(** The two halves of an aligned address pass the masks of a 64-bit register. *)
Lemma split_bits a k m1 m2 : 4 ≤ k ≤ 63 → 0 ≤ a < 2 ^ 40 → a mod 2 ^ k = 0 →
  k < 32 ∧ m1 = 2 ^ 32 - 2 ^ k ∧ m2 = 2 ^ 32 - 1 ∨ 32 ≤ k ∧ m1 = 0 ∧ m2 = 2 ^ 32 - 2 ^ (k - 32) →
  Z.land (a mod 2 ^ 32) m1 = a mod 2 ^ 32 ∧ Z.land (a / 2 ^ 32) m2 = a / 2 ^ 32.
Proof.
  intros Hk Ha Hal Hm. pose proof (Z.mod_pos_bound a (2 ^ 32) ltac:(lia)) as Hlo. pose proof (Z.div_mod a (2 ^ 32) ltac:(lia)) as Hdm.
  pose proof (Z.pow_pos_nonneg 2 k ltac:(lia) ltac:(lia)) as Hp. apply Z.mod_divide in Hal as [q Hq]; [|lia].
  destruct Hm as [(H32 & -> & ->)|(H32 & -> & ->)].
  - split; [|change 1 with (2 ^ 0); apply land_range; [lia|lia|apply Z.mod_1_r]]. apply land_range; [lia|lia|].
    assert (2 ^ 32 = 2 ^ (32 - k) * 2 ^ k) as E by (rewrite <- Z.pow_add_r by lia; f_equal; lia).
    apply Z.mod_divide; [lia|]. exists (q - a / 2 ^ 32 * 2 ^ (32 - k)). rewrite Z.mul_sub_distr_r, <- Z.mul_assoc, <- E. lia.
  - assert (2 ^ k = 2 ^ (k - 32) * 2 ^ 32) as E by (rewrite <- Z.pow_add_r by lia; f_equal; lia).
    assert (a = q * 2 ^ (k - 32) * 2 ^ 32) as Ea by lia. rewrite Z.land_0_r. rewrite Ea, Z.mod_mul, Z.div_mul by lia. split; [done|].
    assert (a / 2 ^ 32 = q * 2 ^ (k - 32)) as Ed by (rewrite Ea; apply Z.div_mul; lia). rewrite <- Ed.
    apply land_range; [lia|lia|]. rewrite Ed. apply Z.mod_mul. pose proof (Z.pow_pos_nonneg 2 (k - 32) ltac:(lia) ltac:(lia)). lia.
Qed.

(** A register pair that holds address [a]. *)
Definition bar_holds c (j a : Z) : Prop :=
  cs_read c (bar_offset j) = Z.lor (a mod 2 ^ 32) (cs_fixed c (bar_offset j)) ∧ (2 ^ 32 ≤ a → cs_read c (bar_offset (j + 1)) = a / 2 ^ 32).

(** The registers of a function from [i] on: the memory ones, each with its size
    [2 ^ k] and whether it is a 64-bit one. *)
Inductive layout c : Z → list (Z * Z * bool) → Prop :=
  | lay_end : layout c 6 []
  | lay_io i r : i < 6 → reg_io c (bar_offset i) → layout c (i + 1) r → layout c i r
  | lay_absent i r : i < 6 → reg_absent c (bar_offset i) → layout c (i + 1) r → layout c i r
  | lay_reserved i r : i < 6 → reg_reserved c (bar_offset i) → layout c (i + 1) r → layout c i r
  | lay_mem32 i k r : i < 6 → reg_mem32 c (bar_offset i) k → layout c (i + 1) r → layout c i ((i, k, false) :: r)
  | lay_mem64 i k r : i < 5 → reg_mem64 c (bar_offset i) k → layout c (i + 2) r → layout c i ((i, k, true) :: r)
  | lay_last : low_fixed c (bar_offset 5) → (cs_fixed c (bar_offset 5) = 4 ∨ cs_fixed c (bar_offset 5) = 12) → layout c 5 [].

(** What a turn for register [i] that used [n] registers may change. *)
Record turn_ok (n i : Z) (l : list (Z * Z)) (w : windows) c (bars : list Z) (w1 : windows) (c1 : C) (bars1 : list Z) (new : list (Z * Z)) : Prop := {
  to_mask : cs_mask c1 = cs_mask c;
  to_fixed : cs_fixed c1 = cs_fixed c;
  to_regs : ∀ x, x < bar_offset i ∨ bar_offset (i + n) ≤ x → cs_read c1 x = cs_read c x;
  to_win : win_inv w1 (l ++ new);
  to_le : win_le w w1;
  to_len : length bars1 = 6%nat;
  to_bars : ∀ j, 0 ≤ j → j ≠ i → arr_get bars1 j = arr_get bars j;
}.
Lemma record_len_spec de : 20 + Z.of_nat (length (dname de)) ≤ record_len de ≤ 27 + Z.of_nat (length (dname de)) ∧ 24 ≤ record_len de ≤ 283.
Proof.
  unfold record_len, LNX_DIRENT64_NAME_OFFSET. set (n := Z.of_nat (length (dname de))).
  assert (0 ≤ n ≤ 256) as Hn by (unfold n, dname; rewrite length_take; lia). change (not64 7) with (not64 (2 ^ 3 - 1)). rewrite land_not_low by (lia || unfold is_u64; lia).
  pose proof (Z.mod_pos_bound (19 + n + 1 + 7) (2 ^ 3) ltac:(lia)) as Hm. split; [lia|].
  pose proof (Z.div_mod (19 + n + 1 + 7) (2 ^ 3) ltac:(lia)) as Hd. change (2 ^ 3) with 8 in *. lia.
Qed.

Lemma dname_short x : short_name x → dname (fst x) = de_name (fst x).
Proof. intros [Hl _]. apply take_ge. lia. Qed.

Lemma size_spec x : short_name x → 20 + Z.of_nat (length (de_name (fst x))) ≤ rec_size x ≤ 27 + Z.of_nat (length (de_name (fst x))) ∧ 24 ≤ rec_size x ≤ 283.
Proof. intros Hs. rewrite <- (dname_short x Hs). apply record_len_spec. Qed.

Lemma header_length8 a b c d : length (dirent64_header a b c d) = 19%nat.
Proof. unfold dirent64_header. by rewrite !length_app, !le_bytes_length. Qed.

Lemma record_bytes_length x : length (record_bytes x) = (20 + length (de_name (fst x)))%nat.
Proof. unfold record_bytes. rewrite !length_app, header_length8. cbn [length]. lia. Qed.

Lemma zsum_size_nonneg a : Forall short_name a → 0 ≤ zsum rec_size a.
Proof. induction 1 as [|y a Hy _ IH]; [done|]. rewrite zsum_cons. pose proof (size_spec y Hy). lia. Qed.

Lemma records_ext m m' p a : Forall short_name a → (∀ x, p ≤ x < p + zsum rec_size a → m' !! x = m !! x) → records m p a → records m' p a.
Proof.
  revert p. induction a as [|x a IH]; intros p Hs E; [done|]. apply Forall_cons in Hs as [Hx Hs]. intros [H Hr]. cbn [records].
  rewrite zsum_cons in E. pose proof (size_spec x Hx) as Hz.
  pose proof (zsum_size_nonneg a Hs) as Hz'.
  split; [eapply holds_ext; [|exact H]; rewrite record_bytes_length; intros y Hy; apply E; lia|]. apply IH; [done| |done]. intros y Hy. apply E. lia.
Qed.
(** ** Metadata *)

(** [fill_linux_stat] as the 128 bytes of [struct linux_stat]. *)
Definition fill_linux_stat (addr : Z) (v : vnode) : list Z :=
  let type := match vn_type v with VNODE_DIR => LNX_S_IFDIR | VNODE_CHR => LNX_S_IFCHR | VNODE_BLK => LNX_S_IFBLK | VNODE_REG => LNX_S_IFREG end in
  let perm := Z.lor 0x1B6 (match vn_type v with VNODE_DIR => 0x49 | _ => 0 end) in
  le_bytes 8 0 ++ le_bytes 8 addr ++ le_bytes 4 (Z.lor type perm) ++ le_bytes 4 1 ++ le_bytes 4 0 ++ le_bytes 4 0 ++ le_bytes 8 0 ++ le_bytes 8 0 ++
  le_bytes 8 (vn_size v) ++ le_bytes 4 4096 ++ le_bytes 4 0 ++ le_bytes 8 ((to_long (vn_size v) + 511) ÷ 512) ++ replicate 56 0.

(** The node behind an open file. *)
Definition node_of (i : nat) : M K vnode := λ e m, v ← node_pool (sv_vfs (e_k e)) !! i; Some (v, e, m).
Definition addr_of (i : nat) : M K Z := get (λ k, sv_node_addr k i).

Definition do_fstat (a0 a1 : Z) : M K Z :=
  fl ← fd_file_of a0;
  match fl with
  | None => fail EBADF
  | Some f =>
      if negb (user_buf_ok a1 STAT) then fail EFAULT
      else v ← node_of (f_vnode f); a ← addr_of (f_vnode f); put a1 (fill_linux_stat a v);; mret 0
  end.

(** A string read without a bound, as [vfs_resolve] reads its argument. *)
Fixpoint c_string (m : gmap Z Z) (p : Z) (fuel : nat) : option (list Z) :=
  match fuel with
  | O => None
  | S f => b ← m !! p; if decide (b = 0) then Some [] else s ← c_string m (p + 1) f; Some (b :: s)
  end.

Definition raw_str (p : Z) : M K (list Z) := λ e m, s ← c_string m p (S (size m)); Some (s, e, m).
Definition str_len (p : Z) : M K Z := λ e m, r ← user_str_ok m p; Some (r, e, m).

### [Goal of the exercise]
Set down, from the entries above, exactly the lines from the one with "to_le : win_le w w1;" up to and including the one with "unfold record_len, LNX_DIRENT64_NAME_OFFSET.", and no other lines.

### [Finished exercise]
  to_le : win_le w w1;
  to_len : length bars1 = 6%nat;
  to_bars : ∀ j, 0 ≤ j → j ≠ i → arr_get bars1 j = arr_get bars j;
}.
Lemma record_len_spec de : 20 + Z.of_nat (length (dname de)) ≤ record_len de ≤ 27 + Z.of_nat (length (dname de)) ∧ 24 ≤ record_len de ≤ 283.
Proof.
  unfold record_len, LNX_DIRENT64_NAME_OFFSET. set (n := Z.of_nat (length (dname de))).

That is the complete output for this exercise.